• Provided data

Lemma merge_post m :
  written (writer m) = [] ->
  wf_iter (source m) -> wf_iter (dest m) ->
  same_id_same_end (ranges_of (source m)) (ranges_of (dest m)) ->
  (forall r, In r (ranges_of (source m)) -> G r) ->
  (forall r, In r (ranges_of (dest m)) -> G r) ->
  post (merge m) (fun _ m' => log_ok G (written (writer m'))) (failed G).
Proof.
  intros W WS WD SE GS GD. unfold merge.
  eapply post_bind with (P1 := fun _ m1 => Inv G m1).
  { unfold prime, bind, sourceNext, destNext, baseNext, ret; simpl.
    unfold Inv; simpl. rewrite W.
    split; [split; [exact I | intros r []]|].
    split; [|split; [|split; [|split]]].
    - split; [now apply Next_wf|]. intros H.
      pose proof (Next_cur (source m)) as N. rewrite H in N.
      destruct N as [p N]. exists p. now split.
    - split; [now apply Next_wf|]. intros H.
      pose proof (Next_cur (dest m)) as N. rewrite H in N.
      destruct N as [p N]. exists p. now split.
    - eapply same_id_same_end_incl; eauto using Next_ranges.
    - intros r R. apply GS. eapply Next_ranges; eauto.
    - intros r R. apply GD. eapply Next_ranges; eauto. }
  intros _ m1 I1.
  eapply post_bind; [apply merge_loop_post; [exact I1 | lia]|].
  intros _ m2 [I2 H2]. cbv beta.
  assert (L2 : log_ok G (written (writer m2))) by apply I2.
  eapply post_bind with (P1 := fun _ m3 =>
    log_ok G (written (writer m3))
    /\ (haveDest m3 = true -> Drain G Dest m3)).
  { destruct (haveSource m2) eqn:HS.
    - simpl in H2.
      eapply post_weaken; [apply handleAll_post | | intros e m' H; exact H].
      + destruct I2 as (L & S & _ & _ & GS2 & _). rewrite HS in S.
        repeat split; try apply L; try apply S; assumption.
      + intros _ m3 (L3 & _ & HD3). split; [assumption|]. congruence.
    - simpl. split; [assumption|]. intros HD.
      destruct I2 as (L & _ & D & _ & _ & GD2). rewrite HD in D.
      repeat split; try apply L; try apply D; assumption. }
  intros _ m3 [L3 D3]. cbv beta.
  destruct (haveDest m3) eqn:HD; [|exact L3].
  eapply post_weaken; [apply handleAll_post; auto | | intros e m' H; exact H].
  intros _ m4 (L4 & _). exact L4.
Qed.

End Whole.

(** ** From the log of calls to the keys emitted *)

Lemma increasing_app a b :
  increasing a -> increasing b ->
  (forall x y, In x a -> In y b -> bytes.lt x y) ->
  increasing (a ++ b).
Proof.
  induction a as [|k a IH]; simpl; intros A B AB; [assumption|].
  destruct A as [F A]. split.
  - apply Forall_app. split; [assumption|].
    apply Forall_forall. intros y Y. apply AB; auto.
  - apply IH; auto.
Qed.

Lemma increasing_NoDup ks : increasing ks -> NoDup ks.
Proof.
  induction ks as [|k ks IH]; simpl; intros H; constructor.
  - intros I. destruct H as [F _].
    rewrite Forall_forall in F. exact (lt_irrefl k (F k I)).
  - apply IH, H.
Qed.

Lemma recs_ok_keys vs : forall lo strict hi,
  recs_ok lo strict vs hi ->
  increasing (map Key vs)
  /\ Forall (fun k => (if strict then bytes.lt lo k else bytes.le lo k)
                      /\ bytes.le k hi) (map Key vs).
Proof.
  induction vs as [|v vs IH]; simpl; intros lo strict hi H; [auto|].
  destruct H as (L & U & R). destruct (IH _ _ _ R) as [I F].
  assert (LT : bytes.le lo (Key v)) by (destruct strict; auto with keys).
  split; [split; [|assumption]|constructor; [auto|]].
  - eapply Forall_impl; [|exact F]. simpl. intuition.
  - eapply Forall_impl; [|exact F]. simpl. intros k [K ?]. split; [|assumption].
    destruct strict; eauto with keys.
Qed.

Section Emitted.

Variable content : Range -> list ValueRecord.

Lemma call_keys k :
  (forall r, k = WRange r -> range_sound content r) ->
  increasing (emitted content [k])
  /\ forall x, In x (emitted content [k]) ->
               bytes.le (lo k) x /\ bytes.le x (hi k).
Proof.
  intros S. unfold emitted; simpl. rewrite app_nil_r.
  destruct k as [r|v]; simpl.
  - destruct (S r eq_refl) as [_ R].
    destruct (recs_ok_keys _ _ _ _ R) as [I F]. split; [assumption|].
    intros x X. rewrite Forall_forall in F. exact (F x X).
  - split; [split; [constructor | exact I]|].
    intros x [<-|[]]. auto with keys.
Qed.

(** A log in order emits increasing keys, all below whatever the log lies
    below. *)
Lemma log_ok_emitted log :
  log_ok (range_sound content) log ->
  increasing (emitted content (rev log))
  /\ forall k0 x, below k0 log -> In x (emitted content (rev log)) ->
                  bytes.lt x k0.
Proof.
  induction log as [|k log IH]; intros [O GL]; simpl.
  - split; [exact I | intros ? ? _ []].
  - destruct O as (LE & B & O).
    destruct IH as [IH1 IH2]; [split; [assumption | intros; apply GL; now right]|].
    destruct (call_keys k) as [K1 K2]; [intros; apply GL; now left|].
    unfold emitted in *. rewrite flat_map_app. split.
    + apply increasing_app; auto.
      intros x y X Y. destruct (K2 y Y) as [? ?].
      eapply lt_le_trans; [apply (IH2 (lo k)); eassumption | assumption].
    + intros k0 x B0 X. apply in_app_or in X as [X|X].
      * eapply lt_trans; [apply (IH2 (lo k)); eassumption|].
        eapply le_lt_trans; eassumption.
      * destruct (K2 x X) as [? ?]. eapply le_lt_trans; eassumption.
Qed.

End Emitted.

Lemma ranges_ok_sound content l :
  ranges_ok l -> (forall r vs, In (r, vs) l -> content r = vs) ->
  forall r, In r (map fst l) -> range_sound content r.
Proof.
  induction l as [|[r0 vs0] l IH]; simpl; intros R C r; [intros []|].
  destruct R as (LE & RO & _ & R).
  intros [<-|H].
  - split; [assumption|]. now rewrite (C r0 vs0) by auto.
  - apply IH; auto.
Qed.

• Assignment
Reproduce the records above with every character intact.

• Written response
Lemma merge_post m :
  written (writer m) = [] ->
  wf_iter (source m) -> wf_iter (dest m) ->
  same_id_same_end (ranges_of (source m)) (ranges_of (dest m)) ->
  (forall r, In r (ranges_of (source m)) -> G r) ->
  (forall r, In r (ranges_of (dest m)) -> G r) ->
  post (merge m) (fun _ m' => log_ok G (written (writer m'))) (failed G).
Proof.
  intros W WS WD SE GS GD. unfold merge.
  eapply post_bind with (P1 := fun _ m1 => Inv G m1).
  { unfold prime, bind, sourceNext, destNext, baseNext, ret; simpl.
    unfold Inv; simpl. rewrite W.
    split; [split; [exact I | intros r []]|].
    split; [|split; [|split; [|split]]].
    - split; [now apply Next_wf|]. intros H.
      pose proof (Next_cur (source m)) as N. rewrite H in N.
      destruct N as [p N]. exists p. now split.
    - split; [now apply Next_wf|]. intros H.
      pose proof (Next_cur (dest m)) as N. rewrite H in N.
      destruct N as [p N]. exists p. now split.
    - eapply same_id_same_end_incl; eauto using Next_ranges.
    - intros r R. apply GS. eapply Next_ranges; eauto.
    - intros r R. apply GD. eapply Next_ranges; eauto. }
  intros _ m1 I1.
  eapply post_bind; [apply merge_loop_post; [exact I1 | lia]|].
  intros _ m2 [I2 H2]. cbv beta.
  assert (L2 : log_ok G (written (writer m2))) by apply I2.
  eapply post_bind with (P1 := fun _ m3 =>
    log_ok G (written (writer m3))
    /\ (haveDest m3 = true -> Drain G Dest m3)).
  { destruct (haveSource m2) eqn:HS.
    - simpl in H2.
      eapply post_weaken; [apply handleAll_post | | intros e m' H; exact H].
      + destruct I2 as (L & S & _ & _ & GS2 & _). rewrite HS in S.
        repeat split; try apply L; try apply S; assumption.
      + intros _ m3 (L3 & _ & HD3). split; [assumption|]. congruence.
    - simpl. split; [assumption|]. intros HD.
      destruct I2 as (L & _ & D & _ & _ & GD2). rewrite HD in D.
      repeat split; try apply L; try apply D; assumption. }
  intros _ m3 [L3 D3]. cbv beta.
  destruct (haveDest m3) eqn:HD; [|exact L3].
  eapply post_weaken; [apply handleAll_post; auto | | intros e m' H; exact H].
  intros _ m4 (L4 & _). exact L4.
Qed.

End Whole.

(** ** From the log of calls to the keys emitted *)

Lemma increasing_app a b :
  increasing a -> increasing b ->
  (forall x y, In x a -> In y b -> bytes.lt x y) ->
  increasing (a ++ b).
Proof.
  induction a as [|k a IH]; simpl; intros A B AB; [assumption|].
  destruct A as [F A]. split.
  - apply Forall_app. split; [assumption|].
    apply Forall_forall. intros y Y. apply AB; auto.
  - apply IH; auto.
Qed.

Lemma increasing_NoDup ks : increasing ks -> NoDup ks.
Proof.
  induction ks as [|k ks IH]; simpl; intros H; constructor.
  - intros I. destruct H as [F _].
    rewrite Forall_forall in F. exact (lt_irrefl k (F k I)).
  - apply IH, H.
Qed.

Lemma recs_ok_keys vs : forall lo strict hi,
  recs_ok lo strict vs hi ->
  increasing (map Key vs)
  /\ Forall (fun k => (if strict then bytes.lt lo k else bytes.le lo k)
                      /\ bytes.le k hi) (map Key vs).
Proof.
  induction vs as [|v vs IH]; simpl; intros lo strict hi H; [auto|].
  destruct H as (L & U & R). destruct (IH _ _ _ R) as [I F].
  assert (LT : bytes.le lo (Key v)) by (destruct strict; auto with keys).
  split; [split; [|assumption]|constructor; [auto|]].
  - eapply Forall_impl; [|exact F]. simpl. intuition.
  - eapply Forall_impl; [|exact F]. simpl. intros k [K ?]. split; [|assumption].
    destruct strict; eauto with keys.
Qed.

Section Emitted.

Variable content : Range -> list ValueRecord.

Lemma call_keys k :
  (forall r, k = WRange r -> range_sound content r) ->
  increasing (emitted content [k])
  /\ forall x, In x (emitted content [k]) ->
               bytes.le (lo k) x /\ bytes.le x (hi k).
Proof.
  intros S. unfold emitted; simpl. rewrite app_nil_r.
  destruct k as [r|v]; simpl.
  - destruct (S r eq_refl) as [_ R].
    destruct (recs_ok_keys _ _ _ _ R) as [I F]. split; [assumption|].
    intros x X. rewrite Forall_forall in F. exact (F x X).
  - split; [split; [constructor | exact I]|].
    intros x [<-|[]]. auto with keys.
Qed.

(** A log in order emits increasing keys, all below whatever the log lies
    below. *)
Lemma log_ok_emitted log :
  log_ok (range_sound content) log ->
  increasing (emitted content (rev log))
  /\ forall k0 x, below k0 log -> In x (emitted content (rev log)) ->
                  bytes.lt x k0.
Proof.
  induction log as [|k log IH]; intros [O GL]; simpl.
  - split; [exact I | intros ? ? _ []].
  - destruct O as (LE & B & O).
    destruct IH as [IH1 IH2]; [split; [assumption | intros; apply GL; now right]|].
    destruct (call_keys k) as [K1 K2]; [intros; apply GL; now left|].
    unfold emitted in *. rewrite flat_map_app. split.
    + apply increasing_app; auto.
      intros x y X Y. destruct (K2 y Y) as [? ?].
      eapply lt_le_trans; [apply (IH2 (lo k)); eassumption | assumption].
    + intros k0 x B0 X. apply in_app_or in X as [X|X].
      * eapply lt_trans; [apply (IH2 (lo k)); eassumption|].
        eapply le_lt_trans; eassumption.
      * destruct (K2 x X) as [? ?]. eapply le_lt_trans; eassumption.
Qed.

End Emitted.

Lemma ranges_ok_sound content l :
  ranges_ok l -> (forall r vs, In (r, vs) l -> content r = vs) ->
  forall r, In r (map fst l) -> range_sound content r.
Proof.
  induction l as [|[r0 vs0] l IH]; simpl; intros R C r; [intros []|].
  destruct R as (LE & RO & _ & R).
  intros [<-|H].
  - split; [assumption|]. now rewrite (C r0 vs0) by auto.
  - apply IH; auto.
Qed.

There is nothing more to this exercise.